***** Information given

(** No review of the run succeeds: for every prompt the model raises, or
    answers a text that does not decode to a JSON object. *)
Definition no_review_succeeds (w : World) : Prop :=
  ∀ prompt,
    match generate_content w prompt with
    | ReplyError _ => True
    | ReplyText text => ∀ d, json_loads w text ≠ Some (JObj d)
    end.

(** The tags [determine_tags] derives from file paths. *)
Definition path_tag_names : list string :=
  ["python"; "javascript"; "java"; "frontend"; "config"; "documentation";
   "testing"; "api"; "security"; "database"].

End Pipeline.

(** ** [tag_mr.py]: the files handed over and [run] *)

Module TaggerRun.
Import Json PySet Tagger.

Definition carriage_return : ascii := "013"%char.

(** What a text file gives when it is read with universal newlines, the
    default of [open]: a carriage return, alone or before a line feed,
    is read as one line feed. *)
Fixpoint universal_newlines (s : string) : string :=
  match s with
  | EmptyString => EmptyString
  | String c t =>
      if Ascii.eqb c carriage_return then
        String PyStr.newline
          match t with
          | String c' t' =>
              if Ascii.eqb c' PyStr.newline then universal_newlines t'
              else universal_newlines t
          | EmptyString => EmptyString
          end
      else String c (universal_newlines t)
  end.
(** * Voice prompt audio processor: a shallow embedding of
      [scripts/process_voice_prompt.py] and the properties of its
      orchestration logic.

    The script shells out to [ffmpeg].  Its own logic is: command-line
    handling, the filter-chain string, the availability probe, the two
    engine invocations (analysis or processing) and the size report.  The
    external world (child processes, the filesystem) is an oracle record;
    every interaction with it is logged in an event trace. *)

From Stdlib Require Import String Ascii List ZArith NArith QArith Lia Bool.
From Stdlib Require Import DecimalString.
Import ListNotations.
Local Open Scope string_scope.
Local Open Scope list_scope.

(** ** Python string helpers *)

Module PyStr.

(** [sep.join(l)] *)
Definition join (sep : string) (l : list string) : string :=
  String.concat sep l.

(** [needle in hay] for strings. *)
Fixpoint contains (needle hay : string) : bool :=
  if String.prefix needle hay then true
  else match hay with
       | EmptyString => false
       | String _ rest => contains needle rest
       end.

(** One pass of [s.split(sep)] for a one-character separator: [cur] holds
    the characters of the current field read so far. *)
Fixpoint split_go (sep : ascii) (cur : string) (s : string) : list string :=
  match s with
  | EmptyString => [cur]
  | String c rest =>
      if Ascii.eqb c sep then cur :: split_go sep EmptyString rest
      else split_go sep (cur ++ String c EmptyString) rest
  end.

(** [s.split(sep)]: always at least one field. *)
Definition split (sep : ascii) (s : string) : list string :=
  split_go sep EmptyString s.

(** [s.rfind(c)] as an option: index of the last occurrence of [c]. *)
Fixpoint rfind (c : ascii) (s : string) : option nat :=
  match s with
  | EmptyString => None
  | String d rest =>
      match rfind c rest with
      | Some i => Some (S i)
      | None => if Ascii.eqb d c then Some 0%nat else None
      end
  end.

(** [s[:i]] and [s[i:]] for [0 <= i]. *)
Fixpoint take (i : nat) (s : string) : string :=
  match i, s with
  | O, _ => EmptyString
  | S _, EmptyString => EmptyString
  | S j, String c rest => String c (take j rest)
  end.

Fixpoint drop (i : nat) (s : string) : string :=
  match i, s with
  | O, _ => s
  | S _, EmptyString => EmptyString
  | S j, String _ rest => drop j rest
  end.

(** [c in s] for one character. *)
Fixpoint mem (c : ascii) (s : string) : bool :=
  match s with
  | EmptyString => false
  | String d rest => Ascii.eqb d c || mem c rest
  end.

(** Truthiness of a string: the empty string is falsy. *)
Definition truthy (s : string) : bool :=
  match s with EmptyString => false | _ => true end.

(** ["%d" % z] *)
Definition of_Z (z : Z) : string :=
  NilZero.string_of_int (Z.to_int z).

End PyStr.

(** ** The processor object *)

(** The attributes [VoicePromptProcessor.__init__] sets.  All of them are
    strings (or a list of strings) in the source. *)
Record VoicePromptProcessor := mkProcessor {
  silence_threshold : string;
  silence_duration : string;
  max_silence_duration : string;
  target_loudness : string;
  eq_filters : list string;
  noise_reduction : string;
  compressor : string
}.

(** [VoicePromptProcessor()] *)
Definition init : VoicePromptProcessor := {|
  silence_threshold := "-40dB";
  silence_duration := "0.5";
  max_silence_duration := "0.5";
  target_loudness := "-16";
  eq_filters := [ "highpass=f=100";
                  "lowpass=f=10000";
                  "equalizer=f=150:t=q:w=1:g=-3";
                  "equalizer=f=200:t=q:w=1:g=-2";
                  "equalizer=f=3000:t=q:w=2:g=3" ];
  noise_reduction := "afftdn=nf=-25";
  compressor := "acompressor=threshold=-20dB:ratio=4:attack=5:release=50"
|}.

**********

• [Exercise goal]: Which lines of the data hold the string "feed"? Return each of them.

• [Finished exercise]:
    default of [open]: a carriage return, alone or before a line feed,
    is read as one line feed. *)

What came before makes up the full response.